◆ WORK REQUEST: Lines from the line with "Fixpoint replace_from (old" to the line with "capital [u] and" in the entries below, and only those, must be output exactly, with both ends included.

◆ Stored data:

____

(** The callback of [input.filter]: the date must be present, not before
    [start] and not after [end] (a [null] bound does not constrain). *)
Definition in_window (start end_ : option Date) (dt : option Z) : bool :=
  match dt with
  | None => false
  | Some dt =>
      negb (match start with Some s => before_date dt s | None => false end)
      && negb (match end_ with Some e => after_date dt e | None => false end)
  end.

(** The outer [option] is the completion: [endOfDay(parseYmd(endYmd)!)]
    throws a TypeError when [endYmd] is not empty and [parseYmd] gives
    [null]. *)
Definition filterByDate (input : list Row) (getDt : Row -> option Z)
    (startYmd endYmd : jsstring) : option (list Row) :=
  let start := parseYmd startYmd in
  end_ ← match endYmd with
         | [] => Some None
         | _ => match parseYmd endYmd with
                | Some d => Some (Some (endOfDay d))
                | None => None
                end
         end;
  match start, end_ with
  | None, None => Some input
  | _, _ => Some (List.filter (fun r => in_window start end_ (getDt r)) input)
  end.
End LocalTime.

(** *** median and percentile *)

(** [(x, y) => x - y] *)
Definition ascending (x y : num) : num := sub x y.

Definition median (arr : list num) : num :=
  match arr with
  | [] => dec 0 0
  | _ =>
      let a := Array_sort ascending arr in
      let mid := (length a / 2)%nat in
      if Nat.even (length a)
      then div (add (elt a (mid - 1)) (elt a mid)) (dec 2 0)
      else elt a mid
  end.

(** [Math.min(n - 1, Math.max(0, Math.floor((n - 1) * p)))] *)
Definition percentile_idx (n : nat) (p : num) : num :=
  let last := num_of_Z (Z.of_nat n - 1) in
  Math_min last (Math_max (dec 0 0) (Math_floor (mul last p))).

(** [None] is [undefined]. *)
Definition percentile (arr : list num) (p : num) : option num :=
  match arr with
  | [] => Some (dec 0 0)
  | _ =>
      let a := Array_sort ascending arr in
      i ← array_index (percentile_idx (length a) p);
      a !! i
  end.

(** *** useLocalStorageState *)

(** The state once the mount effect has run: [JSON.parse(raw)] when the
    storage holds an item that parses ([stored = Some _]), the initial value
    otherwise ([raw] is [null] or empty, or [JSON.parse] throws and the
    exception is swallowed). *)
Definition useLocalStorageState {T : Type} (initial : T) (stored : option T)
    : T :=
  match stored with
  | Some v => v
  | None => initial
  end.

(** *** The page: cost model and KPI *)

Record FiltersState : Type := mkFilters {
  paidStartYmd : jsstring;
  paidEndYmd : jsstring;
  payoutStartYmd : jsstring;
  payoutEndYmd : jsstring
}.

Record KPI : Type := mkKPI {
  baseCount : nat;
  listCount : nat;
  kpi_gmvUsd : num;
  kpi_payoutCny : num;
  totalCost : num;
  totalProfit : num;
  margin : num
}.

Section Page.
Variable toISOString : Z -> jsstring.
Variable localDate : num -> num -> num -> num -> num -> num -> num -> Date.
Variables getFullYear getMonth getDate : Date -> num.

(** The two dictionaries of the page.  Their values are Numbers; a stored
    value of another kind fails [Number.isFinite] exactly as [NaN] does and
    is read nowhere else. *)
Variable costMap : gmap string num.
Variable rowCostOverride : gmap string num.

(** [Number.isFinite(d[k]) ? Number(d[k]) : other] *)
Definition finite_or (d : gmap string num) (k : string) (other : num) : num :=
  match d !! k with
  | Some v => if isFinite v then v else other
  | None => other
  end.
(** * Wildstar Addon Updater: a shallow embedding of wildstar_addon_updater.py

    The development follows the layout of the Python module: the string
    helpers, [Config], [Addon]/[JsonAddon], [MultiQueue], [AddonSearch] and
    [Downloader].  Python objects that are mutated in place (the config
    dictionary, the two caches of the search thread, the three queues, the
    files on disk) live in one [World] record that is threaded through a
    state-and-exception monad; the outside world (the catalog servers, the
    clock of the file system, the hash order of a set) is an [Env].

    Python strings are modelled by [string]: a character is a code point
    below 256.  JSON numbers are the integers.

    Opening the config file can fail with an error of the file system;
    once a file is open, what is written reaches it, and appending to
    errors.log and printing succeed. *)

From Stdlib Require Import ZArith QArith Ascii String.
From stdpp Require Import gmap strings list fin_maps.

Set Warnings "-register-all".
Local Open Scope Z_scope.

(* ===================================================================== *)
(** ** Python: exceptions, results, the state-and-exception monad         *)
(* ===================================================================== *)

Module Py.

(** The exception classes that the module can meet. *)
Inductive exn : Set :=
  | ValueError | AssertionError | TypeError | AttributeError | KeyError
  | NameError | FileNotFoundError
  | PermissionError | IsADirectoryError
  | BadZipFile        (* zipfile.BadZipFile *)
  | QueueEmpty.       (* queue.Empty *)

#[global] Instance exn_eq_dec : EqDecision exn.
Proof. solve_decision. Defined.

Inductive result (A : Type) : Type :=
  | Ok (a : A)
  | Raise (e : exn).
Arguments Ok {A} a.
Arguments Raise {A} e.

(** A computation over a mutable state [S]: the state survives an
    exception, as the heap of a Python program does. *)
Definition M (S A : Type) : Type := S → result A * S.

Definition ret {S A} (a : A) : M S A := λ s, (Ok a, s).
Definition raise {S A} (e : exn) : M S A := λ s, (Raise e, s).
Definition bind {S A B} (m : M S A) (k : A → M S B) : M S B :=
  λ s, match m s with
       | (Ok a, s') => k a s'
       | (Raise e, s') => (Raise e, s')
       end.
Definition gets {S A} (f : S → A) : M S A := λ s, (Ok (f s), s).
Definition modify {S} (f : S → S) : M S unit := λ s, (Ok tt, f s).
Definition lift {S A} (r : result A) : M S A := λ s, (r, s).

(** What an expression in an [except] clause denotes in
    wildstar_addon_updater.py.  The builtin exception names are always
    bound; the module itself binds, by its import statements,
    [BadZipfile] (from [from zipfile import ZipFile, BadZipfile]) and
    [queue] (from [import queue]).  Any other name is unbound. *)
Definition exception_names : list (string * exn) :=
  [ ("ValueError", ValueError); ("AssertionError", AssertionError);
    ("TypeError", TypeError); ("AttributeError", AttributeError);
    ("KeyError", KeyError); ("NameError", NameError);
    ("FileNotFoundError", FileNotFoundError);
    ("PermissionError", PermissionError);
    ("IsADirectoryError", IsADirectoryError);
    ("BadZipfile", BadZipFile);
    ("queue.Empty", QueueEmpty) ].

Fixpoint assoc {A} (k : string) (l : list (string * A)) : option A :=
  match l with
  | [] => None
  | (k', v) :: l' => if String.eqb k k' then Some v else assoc k l'
  end.

(** Evaluating a name: NameError when it is not bound. *)
Definition resolve (name : string) : result exn :=
  match assoc name exception_names with
  | Some e => Ok e
  | None => Raise NameError
  end.

(** Evaluating the tuple of an [except (A, B, ...)] clause, left to right. *)
Fixpoint resolve_all (names : list string) : result (list exn) :=
  match names with
  | [] => Ok []
  | n :: ns =>
      match resolve n with
      | Raise e => Raise e
      | Ok c => match resolve_all ns with
                | Raise e => Raise e
                | Ok cs => Ok (c :: cs)
                end
      end
  end.

(** [try: body  except (names): handler].  The expression of the except
    clause is evaluated only when an exception reaches it, and an
    exception raised by that evaluation replaces the one being handled. *)
Definition try_except {S A} (body : M S A) (names : list string)
    (handler : exn → M S A) : M S A :=
  λ s, match body s with
       | (Ok a, s') => (Ok a, s')
       | (Raise e, s') =>
           match resolve_all names with
           | Raise e' => (Raise e', s')
           | Ok classes =>
               if bool_decide (e ∈ classes) then handler e s'
               else (Raise e, s')
           end
       end.

End Py.

Export Py.

Declare Scope py_scope.
Delimit Scope py_scope with py.
Notation "'let!' x ':=' m 'in' k" := (Py.bind m (λ x, k))
  (at level 10, x name, m at level 100, k at level 200) : py_scope.
Notation "'do!' m 'in' k" := (Py.bind m (λ _, k))
  (at level 10, m at level 100, k at level 200) : py_scope.

(* ===================================================================== *)
(** ** Strings: character classes, [str.strip], [re.sub], [re.findall]    *)
(* ===================================================================== *)

Module Str.

Definition code (c : ascii) : N := N_of_ascii c.

Definition in_range (lo hi : N) (c : ascii) : bool :=
  ((lo <=? code c) && (code c <=? hi))%N.

Definition is_upper : ascii → bool := in_range 65 90.     (* [A-Z] *)
Definition is_lower : ascii → bool := in_range 97 122.    (* [a-z] *)
Definition is_digit : ascii → bool := in_range 48 57.     (* [0-9] *)

(** [a-zA-Z0-9] *)
Definition is_alnum (c : ascii) : bool := is_lower c || is_upper c || is_digit c.
(** [a-z0-9] *)
Definition is_lower_or_digit (c : ascii) : bool := is_lower c || is_digit c.

(** [str.isspace] on the code points below 256. *)
Definition is_space (c : ascii) : bool :=
  in_range 9 13 c || in_range 28 32 c
  || (code c =? 133)%N || (code c =? 160)%N.

Fixpoint filter (p : ascii → bool) (s : string) : string :=
  match s with
  | EmptyString => EmptyString
  | String c r => if p c then String c (filter p r) else filter p r
  end.

Fixpoint forallb (p : ascii → bool) (s : string) : bool :=
  match s with
  | EmptyString => true
  | String c r => p c && forallb p r
  end.

Fixpoint lstrip (s : string) : string :=
  match s with
  | EmptyString => EmptyString
  | String c r => if is_space c then lstrip r else s
  end.

(** Dropping the white space at the end: the tail first, then the
    character before it when nothing of the tail is left. *)
Fixpoint rstrip (s : string) : string :=
  match s with
  | EmptyString => EmptyString
  | String c r =>
      match rstrip r with
      | EmptyString => if is_space c then EmptyString else String c EmptyString
      | r' => String c r'
      end
  end.

(** [s.strip()] *)
Definition strip (s : string) : string := rstrip (lstrip s).

Definition nonempty (s : string) : bool :=
  match s with EmptyString => false | _ => true end.

(** [sep.join(l)] *)
Definition join (sep : string) (l : list string) : string := String.concat sep l.

(** [l[:-1]] *)
Definition but_last {A} (l : list A) : list A := removelast l.

(** [s.replace(old, new)] for a non-empty [old]: [skip] counts the
    characters of an occurrence that are still to be dropped. *)
Fixpoint replace_from (old new : string) (skip : nat) (s : string) : string :=
  match s with
  | EmptyString => EmptyString
  | String c r =>
      match skip with
      | S k => replace_from old new k r
      | O =>
          if String.prefix old s
          then new +:+ replace_from old new (Nat.pred (String.length old)) r
          else String c (replace_from old new O r)
      end
  end.
Definition replace (old new s : string) : string := replace_from old new O s.

(** [re.findall(r'[A-Z]{1}[a-z0-9]+', s)]: the non-overlapping matches,
    leftmost first, each as long as possible.  The scan keeps the match
    under construction: [None] outside a match, [Some (u, run)] after the
    capital [u] and the characters [run] of [a-z0-9] read so far (in
    reverse).  A capital followed by no such character is no match. *)
Definition close_match (cur : option (ascii * list ascii)) : list string :=
  match cur with
  | Some (u, (_ :: _) as run) => [String u (string_of_list_ascii (rev run))]
  | _ => []
  end.

Fixpoint findall_from (cur : option (ascii * list ascii)) (s : string) : list string :=
  match s with
  | EmptyString => close_match cur
  | String c r =>
      match cur with
      | Some (u, run) =>
          if is_lower_or_digit c then findall_from (Some (u, c :: run)) r
          else close_match cur
                 ++ findall_from (if is_upper c then Some (c, []) else None) r
      | None => findall_from (if is_upper c then Some (c, []) else None) r
      end
  end.

Definition findall_capitalized (s : string) : list string := findall_from None s.

(** Is there a capital letter directly followed by a character of
    [a-z0-9] somewhere in [s]? *)
Fixpoint has_capitalized_run (s : string) : bool :=
  match s with
  | EmptyString => false
  | String c r =>
      match r with
      | String d _ => (is_upper c && is_lower_or_digit d) || has_capitalized_run r
      | EmptyString => false
      end
  end.

(** *** [int(s)] for a string: surrounding white space, an optional sign,
    decimal digits, single underscores between digits.  The white space
    of [int] is narrower than that of [str.strip]: the separators with
    the codes 28 to 31 are not part of it, and [int] rejects a string
    that has one of them. *)
Definition is_int_space (c : ascii) : bool :=
  in_range 9 13 c || (code c =? 32)%N
  || (code c =? 133)%N || (code c =? 160)%N.

Fixpoint int_lstrip (s : string) : string :=
  match s with
  | EmptyString => EmptyString
  | String c r => if is_int_space c then int_lstrip r else s
  end.

Fixpoint int_rstrip (s : string) : string :=
  match s with
  | EmptyString => EmptyString
  | String c r =>
      match int_rstrip r with
      | EmptyString => if is_int_space c then EmptyString else String c EmptyString
      | r' => String c r'
      end
  end.

Definition digit_value (c : ascii) : Z := Z.of_N (code c) - 48.

Fixpoint parse_digits (acc : Z) (after_digit : bool) (s : string) : option Z :=
  match s with
  | EmptyString => if after_digit then Some acc else None
  | String c r =>
      if is_digit c then parse_digits (10 * acc + digit_value c) true r
      else if Ascii.eqb c "_" then
        (if after_digit then parse_digits acc false r else None)
      else None
  end.

Definition int_of (s : string) : option Z :=
  match int_rstrip (int_lstrip s) with
  | String "-" r => Z.opp <$> parse_digits 0 false r
  | String "+" r => parse_digits 0 false r
  | t => parse_digits 0 false t
  end.

End Str.

(** [convert_addon_name]: strip, then delete everything outside [a-zA-Z0-9]. *)
Definition convert_addon_name (name : string) : string :=
  Str.filter Str.is_alnum (Str.strip name).

(* ===================================================================== *)
(** ** Python values that travel through JSON                              *)
(* ===================================================================== *)

(** What [json.loads] returns and [json.dumps] accepts: [None], booleans,
    integers, strings, lists, and dictionaries with string keys.  A
    dictionary is a finite map: two dictionaries are equal when they have
    the same items, as in Python. *)
Inductive json : Type :=
  | JNull
  | JBool (b : bool)
  | JInt (z : Z)
  | JStr (s : string)
  | JList (l : list json)
  | JDict (d : gmap string json).

Module Json.

(** Truth value of an object: [bool(v)]. *)
Definition truthy (v : json) : bool :=
  match v with
  | JNull => false
  | JBool b => b
  | JInt z => negb (z =? 0)
  | JStr s => Str.nonempty s
  | JList l => match l with [] => false | _ => true end
  | JDict d => match map_to_list d with [] => false | _ => true end
  end.

(** [v[k]] for a string [k]. *)
Definition getitem (v : json) (k : string) : result json :=
  match v with
  | JDict d => match d !! k with Some x => Ok x | None => Raise KeyError end
  | _ => Raise TypeError
  end.

(** [v.get(k)]: only a dictionary has the method; a missing key gives [None]. *)
Definition get (v : json) (k : string) : result json :=
  match v with
  | JDict d => Ok (default JNull (d !! k))
  | _ => Raise AttributeError
  end.

(** [v.get(k, dflt)] *)
Definition get_default (v : json) (k : string) (dflt : json) : result json :=
  match v with
  | JDict d => Ok (default dflt (d !! k))
  | _ => Raise AttributeError
  end.
(* ===== verification/_CoqProject ===== *)
-Q . S2P
Prelude.v
Memory.v
Ctype.v
MemOps.v
StrOps.v
Numparse.v
Libgcc.v
Sort.v
Printf.v
Chain.v
Malloc.v
Environ.v
Stdio.v
Getopt.v
Fnmatch.v
Sha1.v
Rand48.v
Scanf.v
Inet.v
Exit.v
Netdev.v
Bootp.v
Ipconfig.v
Ipparse.v
RunInit.v
Mount.v
FileMode.v
Kinit.v
Layout.v
Fstype.v
Prog.v
Devno.v
InodeHash.v
Cpio.v
CpioFs.v
Dd.v
Rootdev.v
DoMounts.v
Sunrpc.v
Pmap.v
Nfsmount.v
Ramdisk.v
Md.v
Initrd.v
Caps.v
Boot.v
Exec.v
Dirent.v
Startup.v
Cat.v
Readfile.v
Syslog.v
Ipmain.v
Mkdir.v
Nuke.v
Ls.v
Mntent.v
Lemma memcpy_loop_spec bs : ∀ fuel m q p,
  mem_at m p bs → bytes bs → mapped m q (Z.of_nat (length bs)) →
  q <= p ∨ p + Z.of_nat (length bs) <= q → (length bs < fuel)%nat →
  memcpy_loop fuel q p (Z.of_nat (length bs)) m = Some (tt, mem_set m q bs).
Proof.
  induction bs as [| b bs IH]; intros [| f] m q p Hp Hb Hq Hd Hf; cbn [memcpy_loop length] in *; try lia; [done |].
  apply mem_at_cons in Hp as [Hpb Hp]. apply Forall_cons in Hb as [Hbb Hb].
  rewrite (proj2 (Z.eqb_neq _ 0)) by lia. destruct (Hq q) as [c Hc]; [lia |].
  run load8_ok. run store8_ok. rewrite wrapu_small by done.
  replace (Z.of_nat (S (length bs)) - 1) with (Z.of_nat (length bs)) by lia.
  apply IH; [| done | | lia | lia].
  - apply mem_at_insert_ne; [done | lia].
  - intros k Hk. apply (mapped_insert _ _ _ _ _ Hq). lia.
Qed.

Lemma memmove_back_spec bs : ∀ fuel m q p,
  mem_at m p bs → bytes bs → mapped m q (Z.of_nat (length bs)) →
  p <= q → (length bs < fuel)%nat →
  memmove_back fuel (q + Z.of_nat (length bs)) (p + Z.of_nat (length bs)) (Z.of_nat (length bs)) m
  = Some (tt, mem_set m q bs).
Proof.
  induction bs as [| b bs IH] using rev_ind; intros [| f] m q p Hp Hb Hq Hd Hf;
    rewrite ?length_app in *; cbn [memmove_back length] in *; try lia; [done |].
  apply mem_at_app in Hp as [Hp Hpb]. apply mem_at_cons in Hpb as [Hpb _].
  apply Forall_app in Hb as [Hb Hbb]. apply Forall_cons in Hbb as [Hbb _].
  rewrite (proj2 (Z.eqb_neq _ 0)) by lia.
  replace (p + Z.of_nat (length bs + 1) - 1) with (p + Z.of_nat (length bs)) by lia.
  replace (q + Z.of_nat (length bs + 1) - 1) with (q + Z.of_nat (length bs)) by lia.
  replace (Z.of_nat (length bs + 1) - 1) with (Z.of_nat (length bs)) by lia.
  destruct (Hq (q + Z.of_nat (length bs))) as [c Hc]; [lia |].
  run load8_ok. run store8_ok. rewrite wrapu_small, mem_set_snoc by done.
  apply IH; [| done | | lia | lia].
  - apply mem_at_insert_ne; [done | lia].
  - intros k Hk. apply (mapped_insert _ _ _ _ _ Hq). lia.
Qed.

____

◆ ANSWER BELOW:
Fixpoint replace_from (old new : string) (skip : nat) (s : string) : string :=
  match s with
  | EmptyString => EmptyString
  | String c r =>
      match skip with
      | S k => replace_from old new k r
      | O =>
          if String.prefix old s
          then new +:+ replace_from old new (Nat.pred (String.length old)) r
          else String c (replace_from old new O r)
      end
  end.
Definition replace (old new s : string) : string := replace_from old new O s.

(** [re.findall(r'[A-Z]{1}[a-z0-9]+', s)]: the non-overlapping matches,
    leftmost first, each as long as possible.  The scan keeps the match
    under construction: [None] outside a match, [Some (u, run)] after the
    capital [u] and the characters [run] of [a-z0-9] read so far (in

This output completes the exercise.